EXERCISE INSTRUCTIONS: Each line below from the one containing "Lemma path_off_id path" through the one containing "H2. cbn [orb]." is to be given again exactly, and no line outside that span.

Collected data
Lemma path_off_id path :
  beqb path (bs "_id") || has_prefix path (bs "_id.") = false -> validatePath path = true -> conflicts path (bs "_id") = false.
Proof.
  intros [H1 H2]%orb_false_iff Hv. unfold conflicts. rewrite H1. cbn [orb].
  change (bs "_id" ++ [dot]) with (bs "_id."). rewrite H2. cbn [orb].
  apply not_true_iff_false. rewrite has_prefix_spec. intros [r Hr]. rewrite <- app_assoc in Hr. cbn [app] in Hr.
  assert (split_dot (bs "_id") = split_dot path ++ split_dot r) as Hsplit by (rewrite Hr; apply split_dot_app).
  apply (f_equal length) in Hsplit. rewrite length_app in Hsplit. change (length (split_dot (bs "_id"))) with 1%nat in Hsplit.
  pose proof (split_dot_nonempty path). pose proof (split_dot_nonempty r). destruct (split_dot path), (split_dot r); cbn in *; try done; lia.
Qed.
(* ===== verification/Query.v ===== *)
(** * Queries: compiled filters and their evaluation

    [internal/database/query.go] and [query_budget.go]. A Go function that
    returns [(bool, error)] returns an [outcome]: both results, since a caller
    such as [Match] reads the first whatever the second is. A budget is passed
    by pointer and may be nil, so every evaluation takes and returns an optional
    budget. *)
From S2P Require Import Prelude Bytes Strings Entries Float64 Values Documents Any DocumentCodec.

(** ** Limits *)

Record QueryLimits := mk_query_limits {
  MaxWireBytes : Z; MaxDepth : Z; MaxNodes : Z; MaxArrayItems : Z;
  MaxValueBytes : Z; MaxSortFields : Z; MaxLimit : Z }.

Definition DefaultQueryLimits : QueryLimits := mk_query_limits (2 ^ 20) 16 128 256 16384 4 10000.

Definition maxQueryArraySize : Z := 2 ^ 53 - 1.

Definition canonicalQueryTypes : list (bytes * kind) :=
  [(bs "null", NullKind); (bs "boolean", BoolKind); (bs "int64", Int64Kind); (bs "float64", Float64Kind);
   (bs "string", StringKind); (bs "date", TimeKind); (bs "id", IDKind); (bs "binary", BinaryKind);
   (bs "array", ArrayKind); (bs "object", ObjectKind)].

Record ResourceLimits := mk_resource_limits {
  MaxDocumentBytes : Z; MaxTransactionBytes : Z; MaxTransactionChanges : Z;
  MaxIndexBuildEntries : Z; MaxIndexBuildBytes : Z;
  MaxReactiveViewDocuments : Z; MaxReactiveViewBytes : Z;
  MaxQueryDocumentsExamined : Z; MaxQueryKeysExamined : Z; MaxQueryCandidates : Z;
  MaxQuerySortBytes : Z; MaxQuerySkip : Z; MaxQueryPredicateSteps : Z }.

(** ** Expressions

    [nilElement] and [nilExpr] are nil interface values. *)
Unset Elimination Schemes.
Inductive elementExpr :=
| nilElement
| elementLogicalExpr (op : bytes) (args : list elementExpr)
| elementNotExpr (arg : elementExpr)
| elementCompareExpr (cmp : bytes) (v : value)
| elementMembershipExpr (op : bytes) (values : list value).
---
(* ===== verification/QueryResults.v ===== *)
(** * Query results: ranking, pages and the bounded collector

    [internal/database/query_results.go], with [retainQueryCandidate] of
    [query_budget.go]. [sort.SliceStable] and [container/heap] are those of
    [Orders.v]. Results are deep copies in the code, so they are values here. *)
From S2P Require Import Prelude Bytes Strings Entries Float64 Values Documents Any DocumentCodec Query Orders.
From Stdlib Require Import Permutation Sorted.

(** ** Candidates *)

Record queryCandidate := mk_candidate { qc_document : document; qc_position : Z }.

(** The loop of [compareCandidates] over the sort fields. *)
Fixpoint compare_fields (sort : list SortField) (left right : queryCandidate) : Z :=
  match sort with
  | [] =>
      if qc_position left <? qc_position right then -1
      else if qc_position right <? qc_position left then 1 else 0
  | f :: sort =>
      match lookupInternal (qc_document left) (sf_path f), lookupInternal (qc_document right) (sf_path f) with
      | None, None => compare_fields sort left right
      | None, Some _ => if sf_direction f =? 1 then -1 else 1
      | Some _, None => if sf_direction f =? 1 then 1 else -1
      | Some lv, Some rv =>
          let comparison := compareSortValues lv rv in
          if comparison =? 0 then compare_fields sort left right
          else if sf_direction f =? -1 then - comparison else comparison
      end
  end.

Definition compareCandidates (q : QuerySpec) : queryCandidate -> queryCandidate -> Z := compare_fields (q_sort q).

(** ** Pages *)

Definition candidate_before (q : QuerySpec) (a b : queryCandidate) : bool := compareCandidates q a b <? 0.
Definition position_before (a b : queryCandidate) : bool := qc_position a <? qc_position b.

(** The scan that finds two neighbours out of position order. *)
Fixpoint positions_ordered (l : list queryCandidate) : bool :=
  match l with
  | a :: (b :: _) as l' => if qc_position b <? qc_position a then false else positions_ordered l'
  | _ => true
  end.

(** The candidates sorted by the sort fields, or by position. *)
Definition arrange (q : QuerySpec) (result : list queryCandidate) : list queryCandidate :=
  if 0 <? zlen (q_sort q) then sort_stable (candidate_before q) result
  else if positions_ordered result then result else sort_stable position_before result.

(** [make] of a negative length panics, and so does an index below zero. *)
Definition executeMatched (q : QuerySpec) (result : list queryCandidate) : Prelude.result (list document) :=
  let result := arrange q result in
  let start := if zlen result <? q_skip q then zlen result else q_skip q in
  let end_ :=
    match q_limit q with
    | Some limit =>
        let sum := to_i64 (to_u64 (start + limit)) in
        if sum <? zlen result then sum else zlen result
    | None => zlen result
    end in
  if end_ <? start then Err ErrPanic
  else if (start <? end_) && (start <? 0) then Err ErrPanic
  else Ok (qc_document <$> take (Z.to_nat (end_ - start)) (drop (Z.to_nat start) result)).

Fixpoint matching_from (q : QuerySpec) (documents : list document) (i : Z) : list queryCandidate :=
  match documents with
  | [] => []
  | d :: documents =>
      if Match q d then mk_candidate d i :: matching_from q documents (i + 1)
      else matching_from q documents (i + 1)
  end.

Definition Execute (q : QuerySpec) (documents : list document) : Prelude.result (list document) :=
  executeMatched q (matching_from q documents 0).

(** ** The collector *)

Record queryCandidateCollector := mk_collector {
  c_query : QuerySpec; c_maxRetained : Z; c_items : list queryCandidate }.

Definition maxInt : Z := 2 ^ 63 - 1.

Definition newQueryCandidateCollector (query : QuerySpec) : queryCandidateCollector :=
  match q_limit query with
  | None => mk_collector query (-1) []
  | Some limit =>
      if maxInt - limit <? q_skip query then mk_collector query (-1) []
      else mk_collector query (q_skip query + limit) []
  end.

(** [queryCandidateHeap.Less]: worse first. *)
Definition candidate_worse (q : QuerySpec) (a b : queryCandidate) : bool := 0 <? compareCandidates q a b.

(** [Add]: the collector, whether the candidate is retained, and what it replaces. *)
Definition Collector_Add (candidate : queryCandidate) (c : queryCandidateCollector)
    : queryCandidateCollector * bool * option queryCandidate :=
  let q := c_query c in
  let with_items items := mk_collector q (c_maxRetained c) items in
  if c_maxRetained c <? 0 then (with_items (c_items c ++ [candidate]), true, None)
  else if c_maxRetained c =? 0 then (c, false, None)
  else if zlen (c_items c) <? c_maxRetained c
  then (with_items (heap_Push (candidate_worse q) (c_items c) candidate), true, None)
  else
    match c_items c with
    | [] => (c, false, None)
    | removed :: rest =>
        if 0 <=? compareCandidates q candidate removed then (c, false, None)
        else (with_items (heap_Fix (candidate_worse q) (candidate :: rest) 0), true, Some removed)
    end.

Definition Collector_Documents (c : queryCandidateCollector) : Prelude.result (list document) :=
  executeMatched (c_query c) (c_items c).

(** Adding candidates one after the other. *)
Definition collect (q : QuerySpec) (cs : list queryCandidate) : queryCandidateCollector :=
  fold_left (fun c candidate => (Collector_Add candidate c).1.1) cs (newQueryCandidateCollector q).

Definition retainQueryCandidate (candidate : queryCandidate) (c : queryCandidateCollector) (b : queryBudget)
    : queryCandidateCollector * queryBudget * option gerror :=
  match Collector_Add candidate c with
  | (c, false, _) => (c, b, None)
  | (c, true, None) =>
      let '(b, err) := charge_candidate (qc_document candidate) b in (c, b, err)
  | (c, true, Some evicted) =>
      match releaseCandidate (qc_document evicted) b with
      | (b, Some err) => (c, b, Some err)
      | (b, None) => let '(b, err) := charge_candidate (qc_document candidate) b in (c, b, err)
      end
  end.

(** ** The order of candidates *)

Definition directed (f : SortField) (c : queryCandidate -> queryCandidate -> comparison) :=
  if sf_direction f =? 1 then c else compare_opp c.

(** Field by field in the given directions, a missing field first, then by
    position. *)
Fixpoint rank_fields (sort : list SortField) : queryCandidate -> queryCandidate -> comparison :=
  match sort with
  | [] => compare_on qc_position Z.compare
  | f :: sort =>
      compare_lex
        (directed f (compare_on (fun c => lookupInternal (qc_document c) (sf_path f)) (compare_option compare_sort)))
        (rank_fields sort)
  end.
==
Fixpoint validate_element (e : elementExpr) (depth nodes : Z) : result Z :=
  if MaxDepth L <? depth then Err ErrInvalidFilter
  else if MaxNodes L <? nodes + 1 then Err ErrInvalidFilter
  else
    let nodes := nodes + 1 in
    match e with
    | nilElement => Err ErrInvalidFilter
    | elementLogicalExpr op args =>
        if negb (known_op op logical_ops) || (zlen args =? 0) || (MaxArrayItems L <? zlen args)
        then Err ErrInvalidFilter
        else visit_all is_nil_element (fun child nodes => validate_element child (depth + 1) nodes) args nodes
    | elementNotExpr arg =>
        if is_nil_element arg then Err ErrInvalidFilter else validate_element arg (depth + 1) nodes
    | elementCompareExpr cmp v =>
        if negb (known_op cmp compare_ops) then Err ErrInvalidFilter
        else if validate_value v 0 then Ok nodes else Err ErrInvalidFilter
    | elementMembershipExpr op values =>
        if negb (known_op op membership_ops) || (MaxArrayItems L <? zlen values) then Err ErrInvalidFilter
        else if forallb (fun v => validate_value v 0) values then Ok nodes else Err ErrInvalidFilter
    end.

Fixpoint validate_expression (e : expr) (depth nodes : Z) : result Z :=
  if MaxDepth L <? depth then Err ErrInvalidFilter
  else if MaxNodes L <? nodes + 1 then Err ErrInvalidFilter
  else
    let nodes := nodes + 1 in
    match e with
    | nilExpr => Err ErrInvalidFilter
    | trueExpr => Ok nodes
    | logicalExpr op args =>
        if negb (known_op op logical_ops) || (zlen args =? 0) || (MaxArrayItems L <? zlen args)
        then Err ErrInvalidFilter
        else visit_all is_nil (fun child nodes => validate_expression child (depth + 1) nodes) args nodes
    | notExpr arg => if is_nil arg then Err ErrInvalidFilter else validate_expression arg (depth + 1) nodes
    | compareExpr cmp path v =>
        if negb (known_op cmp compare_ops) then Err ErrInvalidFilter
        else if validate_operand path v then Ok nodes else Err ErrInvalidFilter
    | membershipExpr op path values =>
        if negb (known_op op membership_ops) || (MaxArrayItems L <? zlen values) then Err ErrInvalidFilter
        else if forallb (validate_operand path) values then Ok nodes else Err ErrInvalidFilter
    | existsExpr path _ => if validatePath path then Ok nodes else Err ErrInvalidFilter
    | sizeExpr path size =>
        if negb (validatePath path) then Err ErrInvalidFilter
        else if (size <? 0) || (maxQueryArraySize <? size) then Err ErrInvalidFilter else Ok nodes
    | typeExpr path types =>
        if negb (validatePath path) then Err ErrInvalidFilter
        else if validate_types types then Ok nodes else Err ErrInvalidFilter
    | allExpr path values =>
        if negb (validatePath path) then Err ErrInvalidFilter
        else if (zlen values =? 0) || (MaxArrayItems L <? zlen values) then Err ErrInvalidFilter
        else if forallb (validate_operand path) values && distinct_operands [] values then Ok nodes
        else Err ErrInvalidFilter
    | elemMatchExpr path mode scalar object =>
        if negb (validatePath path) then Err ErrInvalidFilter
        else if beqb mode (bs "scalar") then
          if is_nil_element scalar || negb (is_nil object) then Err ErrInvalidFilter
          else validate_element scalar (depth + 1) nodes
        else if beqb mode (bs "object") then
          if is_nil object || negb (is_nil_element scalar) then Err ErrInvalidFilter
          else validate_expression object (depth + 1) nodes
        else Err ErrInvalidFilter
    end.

ANSWER TO THIS TASK:
Lemma path_off_id path :
  beqb path (bs "_id") || has_prefix path (bs "_id.") = false -> validatePath path = true -> conflicts path (bs "_id") = false.
Proof.
  intros [H1 H2]%orb_false_iff Hv. unfold conflicts. rewrite H1. cbn [orb].
  change (bs "_id" ++ [dot]) with (bs "_id."). rewrite H2. cbn [orb].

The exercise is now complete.